> [TASK DATA]
BEGIN

(** * Play Store download automation: a shallow embedding and its properties

    The script drives a fixed UI flow (open the search box, type the app
    name, select the result, press Install or Open) on a list of cloud
    devices, one after the other, and reports one result per device.

    Everything the script does to the outside is recorded in a history of
    events: calls to the remote automation provider, console lines, clock
    readings and timers.  The provider's replies are given by a [World];
    the script's code is written in a small state-and-exception monad whose
    state is the history together with the mutable [let] variables of the
    running function.

    Conventions of the embedding:
    - strings are byte strings; [slice], [toLowerCase] and the white-space
      class of [\s] are those of JavaScript on ASCII text;
    - a value that is thrown or that a promise rejects with is any value:
      an [Error] object, [null], [undefined], or something else; the script
      reads nothing of it but [message], which, when the value has one, is
      a string;
    - an assignment to a property of the exported configuration either
      takes effect or, when the object does not accept it (a frozen object,
      a read-only property), is dropped without an error, the script not
      being in strict mode;
    - an error thrown by the [catch] handler of the main module is an
      unhandled rejection, on which Node (15 and later) ends the process
      with exit code 1;
    - handles returned by the provider (sessions and elements) are objects,
      hence truthy; [null] and [undefined] are [None];
    - a number that holds an integer is a [Z]; [Math.round] of a quotient of
      integers is computed exactly, the success rate in double precision;
    - the entries of a device array are strings. *)

From Stdlib Require Import String Ascii ZArith List Bool Lia DecimalString.
From Stdlib Require Import Floats.
Import ListNotations.
Local Open Scope list_scope.
Local Open Scope string_scope.
Set Warnings "-register-all".
Lemma slice_splice_eq {A} (p : list A) off src j :
  (off + length src <= length p)%nat -> j = (off + length src)%nat ->
  slice (splice p off src) off j = src.
Proof.
  intros Hl ->. unfold slice, splice.
  rewrite drop_app_length' by (rewrite length_take; lia).
  replace (off + length src - off)%nat with (length src) by lia.
  by rewrite take_app_length.
Qed.

Lemma slice_splice_before {A} (p : list A) off src i j :
  (off + length src <= length p)%nat -> (j <= off)%nat ->
  slice (splice p off src) i j = slice p i j.
Proof.
  intros Hl Hj. unfold slice, splice.
  destruct (decide (i <= j)%nat) as [Hi|Hi].
  - rewrite drop_app_le by (rewrite length_take; lia).
    rewrite take_app_le by (rewrite length_drop, length_take; lia).
    rewrite skipn_firstn_comm, take_take. f_equal; lia.
  - replace (j - i)%nat with O by lia. done.
Qed.

Lemma slice_splice_after {A} (p : list A) off src i j :
  (off + length src <= length p)%nat -> (off + length src <= i)%nat ->
  slice (splice p off src) i j = slice p i j.
Proof.
  intros Hl Hi. unfold slice, splice. f_equal.
  rewrite drop_app_ge by (rewrite length_take; lia).
  rewrite drop_app_ge by (rewrite length_take; lia).
  rewrite drop_drop, length_take. f_equal. lia.
Qed.

Lemma slice_split {A} (p : list A) i k j :
  (i <= k <= j)%nat -> slice p i j = slice p i k ++ slice p k j.
Proof.
  intros. unfold slice.
  replace (j - i)%nat with ((k - i) + (j - k))%nat by lia.
  rewrite <- take_take_drop. f_equal.
  rewrite drop_drop. do 2 f_equal. lia.
Qed.

Lemma slice_replicate {A} (x : A) n i j :
  (j <= n)%nat -> slice (replicate n x) i j = replicate (j - i) x.
Proof.
  intros. unfold slice. rewrite drop_replicate, take_replicate. f_equal. lia.
Qed.

Lemma slice_app_full {A} (p q : list A) i j :
  i = length p -> j = (length p + length q)%nat -> slice (p ++ q) i j = q.
Proof.
  intros -> ->. unfold slice. rewrite drop_app_length, firstn_all2; [done|lia].
Qed.

Lemma slice_whole {A} (p : list A) j : j = length p -> slice p 0 j = p.
Proof. intros ->. unfold slice. rewrite drop_0, firstn_all2; [done|lia]. Qed.

Lemma slice_app_l {A} (p q : list A) i j :
  (i <= j)%nat -> (j <= length p)%nat -> slice (p ++ q) i j = slice p i j.
Proof.
  intros. unfold slice. rewrite drop_app_le, take_app_le by (rewrite ?length_drop; lia).
  done.
Qed.

Lemma at_slice p i : (i < length p)%nat -> slice p i (S i) = [at_ p i].
Proof.
  intros H. unfold slice, at_. replace (S i - i)%nat with 1%nat by lia.
  destruct (lookup_lt_is_Some_2 p i H) as [x Hx].
  rewrite (drop_S _ _ _ Hx), (nth_lookup_Some _ _ _ _ Hx).
  cbn [take]. by rewrite take_0.
Qed.

Lemma at_slice4 p i j :
  j = (i + 4)%nat -> (j <= length p)%nat ->
  slice p i j = [at_ p i; at_ p (i + 1); at_ p (i + 2); at_ p (i + 3)].
Proof.
  intros -> H. rewrite (slice_split p i (S i)), (slice_split p (S i) (S (S i))),
    (slice_split p (S (S i)) (S (S (S i)))) by lia.
  replace (i + 4)%nat with (S (S (S (S i)))) by lia. rewrite !at_slice by lia.
  simpl. repeat f_equal; lia.
Qed.

(** Reading one byte of a spliced buffer. *)
Lemma at_splice_eq p off v :
  (off < length p)%nat -> at_ (splice p off [v]) off = v.
Proof.
  intros H. pose proof (at_slice (splice p off [v]) off) as E.
  rewrite slice_splice_eq in E by (simpl; lia).
  rewrite length_splice in E by (simpl; lia). specialize (E H). congruence.
Qed.

Lemma at_splice_ne p off src i :
  (off + length src <= length p)%nat -> (i < off \/ off + length src <= i)%nat ->
  at_ (splice p off src) i = at_ p i.
Proof.
  intros Hl Hi. unfold at_. destruct (decide (i < length p)%nat) as [Hp|Hp].
  2:{ rewrite !nth_overflow; rewrite ?length_splice; [done|lia..]. }
  pose proof (at_slice (splice p off src) i) as E. pose proof (at_slice p i Hp) as E'.
  rewrite length_splice in E by lia. specialize (E Hp).
  destruct Hi.
  - rewrite slice_splice_before in E by lia. unfold at_ in *. congruence.
  - rewrite slice_splice_after in E by lia. unfold at_ in *. congruence.
Qed.

(** Two buffers of one length agree when they agree before and after a cut. *)
Lemma slice_cut_eq {A} (p q : list A) i k j :
  (i <= k <= j)%nat -> slice p i k = slice q i k -> slice p k j = slice q k j ->
  slice p i j = slice q i j.
Proof. intros H1 H2 H3. rewrite (slice_split p i k j), (slice_split q i k j) by lia. congruence. Qed.

Lemma all_bytes_slice p i j : all_bytes p -> all_bytes (slice p i j).
Proof. intros. unfold slice. by apply Forall_take, Forall_drop. Qed.

(** ** Endianness *)

Lemma length_le_bytes n v : length (le_bytes n v) = n.
Proof. revert v. induction n; intros; simpl; auto. Qed.

Lemma length_be_bytes n v : length (be_bytes n v) = n.
Proof. unfold be_bytes. by rewrite length_rev, length_le_bytes. Qed.

Lemma le_bytes_bytes n v : all_bytes (le_bytes n v).
Proof.
  revert v. induction n; intros; simpl; constructor; auto.
  unfold in_width. pose proof (Z.mod_pos_bound v 256). change (2 ^ 8) with 256. lia.
Qed.

Lemma le_value_bytes n v : le_value (le_bytes n v) = v mod 2 ^ (8 * Z.of_nat n).
Proof.
  revert v. induction n as [|n IH]; intros v; cbn [le_bytes le_value].
  { by rewrite Z.mod_1_r. }
  rewrite IH.
  replace (8 * Z.of_nat (S n)) with (8 + 8 * Z.of_nat n) by lia.
  rewrite Z.pow_add_r by lia. change (2 ^ 8) with 256.
  rewrite Z.rem_mul_r by lia. lia.
Qed.

Lemma le_value_bytes_id n v :
  0 <= v < 2 ^ (8 * Z.of_nat n) -> le_value (le_bytes n v) = v.
Proof. intros. rewrite le_value_bytes. by apply Z.mod_small. Qed.

Lemma le_value_bound p : all_bytes p -> 0 <= le_value p < 2 ^ (8 * len p).
Proof.
  unfold len. induction 1 as [|b p Hb _ IH]; simpl le_value; [simpl; lia|].
  change (length (b :: p)) with (S (length p)). unfold in_width in Hb.
  replace (8 * Z.of_nat (S (length p))) with (8 + 8 * Z.of_nat (length p)) by lia.
  rewrite Z.pow_add_r by lia. lia.
Qed.

Lemma le_bytes_value p : all_bytes p -> le_bytes (length p) (le_value p) = p.
Proof.
  induction 1 as [|b p Hb _ IH]; [done|]. simpl. unfold in_width in Hb.
  change (2 ^ 8) with 256 in Hb. f_equal.
  - rewrite Z.mul_comm, Z_mod_plus_full. apply Z.mod_small. lia.
  - rewrite (Z.add_comm b), (Z.mul_comm 256), Z.div_add_l, (Z.div_small b) by lia.
    by rewrite Z.add_0_r.
Qed.

(** Re-encoding what was read from a field writes the field back. *)
Lemma le_bytes_slice p w i j :
  all_bytes p -> (j = i + w)%nat -> (j <= length p)%nat ->
  le_bytes w (le_value (slice p i j)) = slice p i j.
Proof.
  intros Hb Hij Hj. rewrite <- (le_bytes_value (slice p i j)) at 2 by by apply all_bytes_slice.
  rewrite length_slice by lia. f_equal. lia.
Qed.

Lemma be_value_bytes_id n v :
  0 <= v < 2 ^ (8 * Z.of_nat n) -> be_value (be_bytes n v) = v.
Proof.
  intros. unfold be_value, be_bytes. rewrite rev_involutive. by apply le_value_bytes_id.
Qed.

Lemma be_value_bound p : all_bytes p -> 0 <= be_value p < 2 ^ (8 * len p).
Proof.
  intros H. unfold be_value, len. rewrite <- length_rev. apply le_value_bound.
  by apply Forall_rev.
Qed.

(** Bytes 0x00 are what a zero-filled tail holds. *)
Lemma forallb_replicate {A} (f : A -> bool) n x :
  f x = true -> forallb f (replicate n x) = true.
Proof. intros. induction n; simpl; rewrite ?H; auto. Qed.

Lemma len_cons {A} (x : A) l : len (x :: l) = 1 + len l.
Proof. unfold len. simpl length. lia. Qed.
Lemma len_app {A} (p q : list A) : len (p ++ q) = len p + len q.
Proof. unfold len. rewrite length_app. lia. Qed.

Lemma len_nonneg {A} (p : list A) : 0 <= len p.
Proof. unfold len. lia. Qed.

Lemma len_0_nil {A} (p : list A) : len p = 0 -> p = [].
Proof. destruct p; [done|]. unfold len. simpl. lia. Qed.

Lemma put_as_splice p i v : put p i v = splice p i [v].
Proof. done. Qed.

Lemma result_bind_ok {A B} (r : result A) (k : A -> result B) b :
  result_bind r k = Ok b -> exists a, r = Ok a /\ k a = Ok b.
Proof. destruct r; simpl; [eauto|discriminate]. Qed.

Lemma Ok_inj {A} (a b : A) : Ok a = Ok b -> a = b.
Proof. by intros [=]. Qed.

#[export] Hint Resolve le_bytes_bytes all_bytes_slice len_nonneg : go.

(** Writing the next field of a zero-filled buffer. *)
Lemma fill_next (pre src : bytes) n off :
  off = length pre -> (length src <= n)%nat ->
  splice (pre ++ replicate n 0) off src = (pre ++ src) ++ replicate (n - length src) 0.
Proof.
  intros -> H. unfold splice. rewrite take_app_length, drop_app_ge by lia.
  replace (length pre + length src - length pre)%nat with (length src) by lia.
  by rewrite drop_replicate, app_assoc.
Qed.

(** Normalise reads of a buffer built by a chain of writes. *)
Ltac buf_side :=
  rewrite ?length_splice, ?length_le_bytes, ?length_replicate; simpl length; try lia.
Ltac len_splices :=
  repeat (rewrite length_splice by (rewrite ?length_le_bytes; simpl length; lia)).

Lemma filter_ext_elem {A} (P Q : A -> Prop) `{forall x, Decision (P x), forall x, Decision (Q x)} (l : list A) :
  (forall x, x ∈ l -> P x <-> Q x) -> filter P l = filter Q l.
Proof.
  induction l as [|x l IH]; intros HPQ; [done|]. rewrite !filter_cons.
  rewrite IH by (intros y Hy; apply HPQ; by apply list_elem_of_further).
  specialize (HPQ x (list_elem_of_here _ _)). repeat case_decide; tauto.
Qed.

END

> [WHAT TO WORK ON]
Would you please repeat the lines from the one with "(** Writing the" through the last line of the listing above, exactly and with nothing else?

> [TASK RESULT]
(** Writing the next field of a zero-filled buffer. *)
Lemma fill_next (pre src : bytes) n off :
  off = length pre -> (length src <= n)%nat ->
  splice (pre ++ replicate n 0) off src = (pre ++ src) ++ replicate (n - length src) 0.
Proof.
  intros -> H. unfold splice. rewrite take_app_length, drop_app_ge by lia.
  replace (length pre + length src - length pre)%nat with (length src) by lia.
  by rewrite drop_replicate, app_assoc.
Qed.

(** Normalise reads of a buffer built by a chain of writes. *)
Ltac buf_side :=
  rewrite ?length_splice, ?length_le_bytes, ?length_replicate; simpl length; try lia.
Ltac len_splices :=
  repeat (rewrite length_splice by (rewrite ?length_le_bytes; simpl length; lia)).

Lemma filter_ext_elem {A} (P Q : A -> Prop) `{forall x, Decision (P x), forall x, Decision (Q x)} (l : list A) :
  (forall x, x ∈ l -> P x <-> Q x) -> filter P l = filter Q l.
Proof.
  induction l as [|x l IH]; intros HPQ; [done|]. rewrite !filter_cons.
  rewrite IH by (intros y Hy; apply HPQ; by apply list_elem_of_further).
  specialize (HPQ x (list_elem_of_here _ _)). repeat case_decide; tauto.
Qed.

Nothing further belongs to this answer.